サケの回帰性は、1794年(寛政6年)越後国村上藩の下級武士、青砥武平次(あおと ぶへいじ)が発見したと言われている。1808年(文化5年)青砥武平次は「種川の制」を敷き、三面川(みおもてがわ)にサケの産卵場所を設置した人工川を設けて、サケの自然増殖に努めた。
日本におけるサケの人工孵化は、1876年茨城県の那珂川で試験的に行ったのがはじまり。犬吠埼以北の太平洋、壱岐沿岸以北の日本海、オホーツク海、カムチャッカ沖、千島列島などの海域が生息域の寒流に生息する魚である。水温が低い海域を好み、国内では主に北海道が漁獲の多くを占め、中でもオホーツク海沿岸で採れる鮭は味、魚体ともに最高級のランクに位置付けされる。
焼いた塩鮭は、日本の朝食の典型の一つと考えられることもある。旅館、民宿などでは海苔、生卵などと共に焼いた塩鮭が出されることも多い。焼いた塩鮭は他にも、握り飯の種や、お茶漬けの具、弁当のおかず、ふりかけなどにも用いられることが多い。
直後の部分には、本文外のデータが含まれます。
Lemma strncmp_neq l1 l2 t1 t2 :
  length l1 = length l2 -> 0 ∉ l1 -> l1 <> l2 -> exists c, strncmp (l1 ++ t1) (l2 ++ t2) (length l1) = Some c /\ c <> 0.
Proof.
  revert l2. induction l1 as [|c1 l1 IH]; intros [|c2 l2] Hl Hn Hne; try done. simpl in *. apply not_elem_of_cons in Hn as [Hc Hn].
  destruct (Z.eqb_spec c1 c2) as [-> |]; simpl; [|exists (c1 - c2); split; [done|lia]].
  destruct (Z.eqb_spec c2 0); [congruence|]. apply IH; [lia|done|congruence].
Qed.

(** string_compare is 0 on equal strings only. *)
Lemma string_compare_spec s1 s2 l1 l2 :
  str_is s1 l1 -> str_is s2 l2 -> 0 ∉ l1 -> exists c, string_compare s1 s2 = Some c /\ (c = 0 <-> l1 = l2).
Proof.
  intros [E1 [t1 D1]] [E2 [t2 D2]] Hn. unfold string_compare. rewrite E1, E2, D1, D2.
  destruct (Z.eqb_spec (zlen l1) (zlen l2)) as [E|E]; simpl.
  2:{ eexists. split; [done|]. split; [destruct (_ <? _); lia|by intros ->]. }
  assert (Hlen : length l1 = length l2) by (unfold zlen in E; lia).
  destruct (Z.eqb_spec (zlen l1) 0) as [E0|_]; [exists 0; split; [done|]; by destruct l1, l2|]. unfold zlen at 1. rewrite Nat2Z.id.
  destruct (decide (l1 = l2)) as [<- |Hne]; [exists 0; split; [by apply strncmp_self|done]|].
  destruct (strncmp_neq l1 l2 (0 :: t1) (0 :: t2) Hlen Hn Hne) as (c & Hc & ?). by exists c.
Qed.

(** The last [ch] before the end of [a ++ ch :: b]. *)
Lemma nc_strrchr_found a ch b rest : ch ∉ b -> nc_strrchr (a ++ ch :: b ++ rest) (zlen a + zlen b) 0 ch = Some (Some (zlen a)).
Proof.
  intros Hb. unfold nc_strrchr, zlen. replace (Z.to_nat _) with (length a + S (length b))%nat by lia.
  assert (H : forall n, (n <= length b)%nat -> strrchr_from (a ++ ch :: b ++ rest) 0 (length a + S n) ch = Some (Some (Z.of_nat (length a)))); [|by apply H].
  intros n. induction n as [|n IH]; intros Hn; rewrite Nat.add_succ_r; cbn [strrchr_from]; rewrite Z.add_0_l.
  - unfold rd. destruct (Z.leb_spec 0 (Z.of_nat (length a + 0))); [|lia]. rewrite Nat2Z.id, Nat.add_0_r, list_lookup_middle by done. by rewrite Z.eqb_refl.
  - destruct (lookup_lt_is_Some_2 b n) as [x Hx]; [lia|].
    assert (rd (a ++ ch :: b ++ rest) (Z.of_nat (length a + S n)) = Some x) as ->.
    { rewrite rd_app_r by (unfold zlen; lia). unfold rd, zlen. destruct (Z.leb_spec 0 (Z.of_nat (length a + S n) - Z.of_nat (length a))); [|lia].
      replace (Z.to_nat _) with (S n) by lia. simpl. by rewrite lookup_app_l by lia. }
    destruct (Z.eqb_spec x ch) as [-> |]; [by apply list_elem_of_lookup_2 in Hx|]. apply IH. lia.
Qed.

Lemma nc_strrchr_none a rest ch : ch ∉ a -> nc_strrchr (a ++ rest) (zlen a - 1) 0 ch = Some None.
Proof.
  intros Ha. unfold nc_strrchr, zlen. replace (Z.to_nat _) with (length a) by lia.
  assert (H : forall n, (n <= length a)%nat -> strrchr_from (a ++ rest) 0 n ch = Some None); [|by apply H].
  intros n. induction n as [|n IH]; intros Hn; [done|]. cbn [strrchr_from]. rewrite Z.add_0_l.
  destruct (lookup_lt_is_Some_2 a n) as [x Hx]; [lia|]. unfold rd. destruct (Z.leb_spec 0 (Z.of_nat n)); [|lia].
  rewrite Nat2Z.id, lookup_app_l, Hx by lia. destruct (Z.eqb_spec x ch) as [-> |]; [by apply list_elem_of_lookup_2 in Hx|]. apply IH. lia.
Qed.

(** ** Facts on numbers *)

Lemma s32_u32 z : s32 (u32 z) = s32 z.
Proof. unfold s32, swrap, u32, wrap. change (32 - 1) with 31. f_equal. apply Zplus_mod_idemp_l. Qed.

Lemma s32_range z : - 2 ^ 31 <= s32 z < 2 ^ 31.
Proof. unfold s32, swrap. change (32 - 1) with 31. pose proof (Z.mod_pos_bound (z + 2 ^ 31) (2 ^ 32)). lia. Qed.

Lemma s32_small z : - 2 ^ 31 <= z < 2 ^ 31 -> s32 z = z.
Proof. intros. unfold s32, swrap. change (32 - 1) with 31. rewrite Z.mod_small; lia. Qed.

Lemma atoi_loop_digits a l rest v :
  Forall (fun ch => isdigit ch = true) l ->
  atoi_loop (a ++ l ++ rest) (zlen a) (length l) v = Some (Some (fold_left (fun x ch => s32 (x * 10 + (ch - 48))) l v)).
Proof.
  revert a v. induction l as [|ch l IH]; intros a v Hl; [done|]. apply Forall_cons_iff in Hl as [Hc Hl]. simpl.
  rewrite rd_app_r, Z.sub_diag by lia. simpl. unfold isdigit in Hc. b2p. zcase. simpl.
  specialize (IH (a ++ [ch]) (s32 (v * 10 + (ch - 48))) Hl). rewrite <- app_assoc, zlen_app in IH. exact IH.
Qed.

Lemma s32_fold l x : s32 (fold_left (fun x ch => s32 (x * 10 + (ch - 48))) l x) = s32 (fold_left (fun x ch => u32 (x * 10 + (ch - 48))) l (u32 x)).
Proof.
  revert x. induction l as [|ch l IH]; intros x; simpl; [by rewrite s32_u32|]. rewrite IH. do 2 f_equal.
  unfold s32, swrap, u32, wrap. change (2 ^ (32 - 1)) with (2 ^ 31).
  rewrite Zminus_mod, Z.mod_mod by lia. rewrite <- Zminus_mod. replace (x * 10 + (ch - 48) + 2 ^ 31 - 2 ^ 31) with (x * 10 + (ch - 48)) by lia.
  rewrite <- (Zplus_mod_idemp_l (x mod 2 ^ 32 * 10)), Zmult_mod_idemp_l, Zplus_mod_idemp_l. done.
Qed.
卵は塩漬けをした筋子として、あるいは粒をほぐしたイクラとして鮨などに用いられる。塩味をつけたサケの身を崩したものはフレークとして、お茶漬けの具、ふりかけ、サラダなどにも用いられることがある。また、雄の精巣(白子)は、DHAを豊富に含むため、抽出原料として利用され、核酸ドリンクや固形の健康食品のほか、医薬用、工業用に使われることが多い。
鮭の心臓は「どんぴこ」という名称で三陸沿岸で昔から食べている。また鮭の頭部の軟骨は「氷頭」(ひず、ひゅうずとも)言われ、これもマイナーながら通好みの食材として好まれている。氷頭は酢の物、膾として食べることが多い。
近年では鮭の背骨(中骨という)を柔らかく煮てそのまま食べられるように加工された物も存在する。これは主に缶詰として流通される。
他にバター焼きにする、シチューの具に使うなどの調理法がある。
このように捨てる部位が殆ど無く、アイヌでは「神がくれた魚」として崇められた。内臓や骨なども料理の出汁になるのを含めれば事実上無駄になる部分は無い貴重な魚ともいえる。
サケ類にはアニサキスが寄生していることが多いため、生食することは危険である。アニサキスは鮭の身を加熱するか、ルイベのように(厚労省や各国の公的機関が通達する手順で)一旦冷凍することで死滅される。
サケの身は赤いが、生物学的には体側筋が遅筋から成る赤身魚ではなく、速筋から成る白身魚に分類される。サケの赤色は遅筋の色の原因である酸素結合性タンパク質、ミオグロビンによるものではなく、餌として摂取された甲殻類に含まれるカロテノイドであるアスタキサンチンによる。卵が赤いのもこの色素による。